Wow! Awsome guitar you've got there! Defenitely one of the nicest ones I've seen in a very, very long time! Yummy!


----------



## Marv Attaxx (Aug 13, 2011)

The nicest Esp....EVER!


----------



## noob_pwn (Aug 13, 2011)

I saw the pics on twitter, words cannot describe how nice that guitar is, congrats


----------



## I Voyager (Aug 13, 2011)

These deathcore kiddies with their br00tal Teles...



But seriously, wicked axe man.


----------



## exordium (Aug 13, 2011)

Not a fan of most Teles, but that looks simply amazing! That swamp ash ... :O


----------



## Shrooms (Aug 13, 2011)

AlexWadeWC said:


> *I'm a girl* and have small hands, so for me the 45mm makes a 7 string feel pretty much like a 6 string, which just makes my life a lot easier hahaha



     

Yup just ruined this whole thread...

Loljk I'm still drooling over that guitar.


----------



## ffcwoods (Aug 13, 2011)

Ok now I wanna see the 8 string version of this! Awsome guitar Alex!


----------



## SYLrules88 (Aug 13, 2011)

good shit!!! lovin that ash!


----------



## engage757 (Aug 13, 2011)

if anyone is looking for one of these, Pharoah on the ESP boards has a similar one for sale. 

THis one is sick! Congrats on getting it man!


----------



## Arcane66 (Aug 13, 2011)

Cool guitar, man. I have to say that the look of the Horizon NT-7 is better. For some reason I just absolutely love the look of that thing, hah. I'm quite pleased with my RG7321 though and won't be upgrading for some time.


----------



## MistaSnowman (Aug 13, 2011)




----------



## metalvince333 (Aug 14, 2011)

Hey man that looks freakin great!! Hey by the way.. I saw Ben using what looked like a custom guitar for like half the set in montreal.. what is it? I didnt make it close enough to read the brand...Is he still with ESP?


----------



## Bloody_Inferno (Aug 14, 2011)

Oooh Yeah! Nice one Alex! Congrats!


----------



## Greatoliver (Aug 14, 2011)

Gorgeous!


----------



## Musza (Aug 14, 2011)

Welcome to the Telecaster 7 family and congratulations


----------



## Djent (Aug 14, 2011)

Completely one-ups Stef's ESP 7str tele by a mile!


----------



## VILARIKA (Aug 14, 2011)

One of the best ESP's ive ever seen...congrats to you sir.


----------



## ittoa666 (Aug 14, 2011)

Can't wait to see that hotness in action tomorrow in DC.


----------



## AlexWadeWC (Aug 14, 2011)

metalvince333 said:


> Hey man that looks freakin great!! Hey by the way.. I saw Ben using what looked like a custom guitar for like half the set in montreal.. what is it? I didnt make it close enough to read the brand...Is he still with ESP?
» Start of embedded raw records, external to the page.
(* ===== verification/EvalProofs.v ===== *)
(** * The evaluator: reference definition, classification and order *)

From stdpp Require Import base list gmap strings numbers sorting.
From Stdlib Require Import ZArith Lia.
From S2P Require Import Prelude Runtime Strconv Card Eval.

#[local] Open Scope Z_scope.

(** ** The reference: what a poker hand is worth

    Stated on the multiset of ranks and on whether the suits agree, with no
    sorting of cards: a straight is a run all of whose ranks occur, the other
    hands are told apart by how often their ranks occur. *)

Definition multiplicity (r : Z) (ranks : list Z) : nat := length (filter (λ x, x = r) ranks).

(** The five ranks of the straight with high card [h]; the wheel plays the
    ace below the two. *)
Definition run (h : Z) : list Z :=
  if h =? Five then [Five; Four; Three; Two; Ace] else [h; h - 1; h - 2; h - 3; h - 4].

Definition straight_high (ranks : list Z) : option Z :=
  head (filter (λ h, Forall (λ r, r ∈ ranks) (run h))
          [Ace; King; Queen; Jack; Ten; Nine; Eight; Seven; Six; Five]).

(** The distinct ranks, the more frequent first and then the higher. *)
Definition by_frequency (ranks : list Z) : list rankGroup :=
  insertion_sort group_less
    ((λ r, mkGroup r (Z.of_nat (multiplicity r ranks))) <$> remove_dups ranks).

(** What the ranks are worth by their frequencies alone. *)
Definition kind_of (counts : list Z) : Z :=
  match counts with
  | [4; 1] => FourOfAKind
  | [3; 2] => FullHouse
  | [3; 1; 1] => ThreeOfAKind
  | [2; 2; 1] => TwoPair
  | [2; 1; 1; 1] => OnePair
  | _ => HighCard
  end.

Definition ref_category (ranks : list Z) (flush : bool) : Z :=
  match straight_high ranks with
  | Some _ => if flush then StraightFlush else Straight
  | None => if flush then Flush else kind_of (gcount <$> by_frequency ranks)
  end.

Definition ref_ties (ranks : list Z) : list Z :=
  match straight_high ranks with
  | Some h => ties [h]
  | None => ties (grank <$> by_frequency ranks)
  end.

(** The order in which the five cards are shown. *)
Definition ref_display (ranks : list Z) : list Z :=
  match straight_high ranks with
  | Some h => run h
  | None => concat ((λ g, replicate (Z.to_nat (gcount g)) (grank g)) <$> by_frequency ranks)
  end.

Definition same_suit (hand : list Card) : bool :=
  match hand with
  | [] => true
  | c :: hand => forallb (λ d, CSuit d =? CSuit c) hand
  end.

(** ** Sorting *)

Lemma card_less_weak : weak_order card_less.
Proof. unfold card_less. split; intros x y; intros; zcases; try done; lia. Qed.

Lemma group_less_weak : weak_order group_less.
Proof.
  unfold group_less. split.
  - intros x y. zcases; cbn [negb]; zcases; try done; lia.
  - intros x y z. zcases; cbn [negb] in *; zcases; intros; try done; lia.
Qed.

Lemma group_less_total x y : group_less x y = false → group_less y x = false → x = y.
Proof.
  unfold group_less. destruct x, y; cbn. zcases; cbn [negb] in *; zcases; intros; try done; try lia.
  f_equal; lia.
Qed.

Definition gtb (x y : Z) : bool := y <? x.

Lemma gtb_weak : weak_order gtb.
Proof. unfold gtb. split; intros x y; intros; zcases; try done; lia. Qed.

Section eval.
Context `{RuntimeLaws}.

(** The ranks of the sorted hand, whatever the order of equal ranks. *)
Lemma sorted_ranks hand :
  CRank <$> sort_slice card_less hand = insertion_sort gtb (CRank <$> hand).
Proof.
  apply (sorted_unique gtb).
  - unfold gtb. intros; zcases; try done; lia.
  - apply StronglySorted_map. apply (sort_sorted _ card_less). apply card_less_weak.
  - apply (@sort_sorted insertion_runtime insertion_laws), gtb_weak.
  - rewrite sort_perm. symmetry. apply (@sort_perm insertion_runtime insertion_laws).
Qed.

(** The groups do not depend on the runtime's map order or sort. *)
Lemma groupByRank_insertion sorted :
  groupByRank sorted
  = insertion_sort group_less
      ((λ p, mkGroup p.1 p.2) <$> map_to_list (rank_counts (CRank <$> sorted))).
Proof.
  unfold groupByRank. rewrite <- sort_slice_insertion.
  - apply sort_slice_unique; [apply group_less_weak| |by rewrite range_perm].
    intros; by apply group_less_total.
  - apply group_less_weak.
  - intros; by apply group_less_total.
Qed.

End eval.

(** ** Exhaustive comparison on sorted ranks *)

(** The descending lists of [n] ranks up to [m]. *)
Fixpoint desc_lists (n : nat) (m : nat) : list (list Z) :=
  match n with
  | O => [[]]
  | S n' => concat ((λ k, cons (Z.of_nat k) <$> desc_lists n' k) <$> seq 0 (S m))
  end.

Lemma elem_desc_lists l m :
  StronglySorted (λ x y, gtb y x = false) l → Forall (λ r, 0 ≤ r ≤ Z.of_nat m) l →
  l ∈ desc_lists (length l) m.
Proof.
  intros Hs. revert m. induction Hs as [|x l Hs IH Hx]; intros m Hr; [by left|].
  apply Forall_cons in Hr as [Hxr Hr].
  cbn [length desc_lists]. apply list_elem_of_In, in_concat.
  exists (cons (Z.of_nat (Z.to_nat x)) <$> desc_lists (length l) (Z.to_nat x)). split.
  - apply in_map_iff. exists (Z.to_nat x). split; [done|]. apply in_seq. lia.
  - apply in_map_iff. exists l. split; [f_equal; lia|]. apply list_elem_of_In, IH.
    rewrite list.Forall_forall in Hx, Hr |- *. intros y Hy. specialize (Hx y Hy). specialize (Hr y Hy).
    unfold gtb in Hx. zcases; [done|]. lia.
Qed.

(** The groups as the evaluator computes them from the sorted ranks. *)
Definition computed_groups (l : list Z) : list rankGroup :=
  insertion_sort group_less ((λ p, mkGroup p.1 p.2) <$> map_to_list (rank_counts l)).

Definition patterns : list (list Z) :=
  [[4; 1]; [3; 2]; [3; 1; 1]; [2; 2; 1]; [2; 1; 1; 1]; [1; 1; 1; 1; 1]].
Yes he is, he just had this guy, Tom Smith, make him a few guitars that he plays live as well as his ESPs. They are pretty cool/unique guitars. You can find them on Facebook by searching for "TSmith Guitars". Marc from Veil of Maya plays one as well!


----------



## Rotatous (Aug 14, 2011)

Holy shit! That finish! 

Fucking congrats dude!


----------



## themike (Aug 14, 2011)

Now that I think about it I should have let you ship it to my place, it's kind of the first tele shape I've ever liked - borderline evil looking haha


----------



## Desi (Aug 14, 2011)

This is it! I'm crying the hardest I've ever cried at this moment. I'm never going to propose to a woman, EVER!! 

Congratulations on waiting a grueling year for this piece. Treat her well and she will never let you down. 

Btw, did I mention that I will never propose to a woman ever again? Yea, fuck women..that's all their good for anyways...


----------



## atticmike (Aug 15, 2011)

awesome man, congrats 

what was the price if I may ask ?


----------



## AlexWadeWC (Aug 15, 2011)

atticmike said:


> awesome man, congrats
> 
> what was the price if I may ask ?



Free. I'm an endorsed artist. Which is something I am grateful for.


----------



## atticmike (Aug 15, 2011)

AlexWadeWC said:


> Free. I'm an endorsed artist. Which is something I am grateful for.


 
yeah, for a free custom esp tele 7, I'd be fucking greatful as hell !

Putting my hopes on this happening sooner or later to me as well 

The wood and craftsmanship looks, quite unexpected from esp, freaking impeccable.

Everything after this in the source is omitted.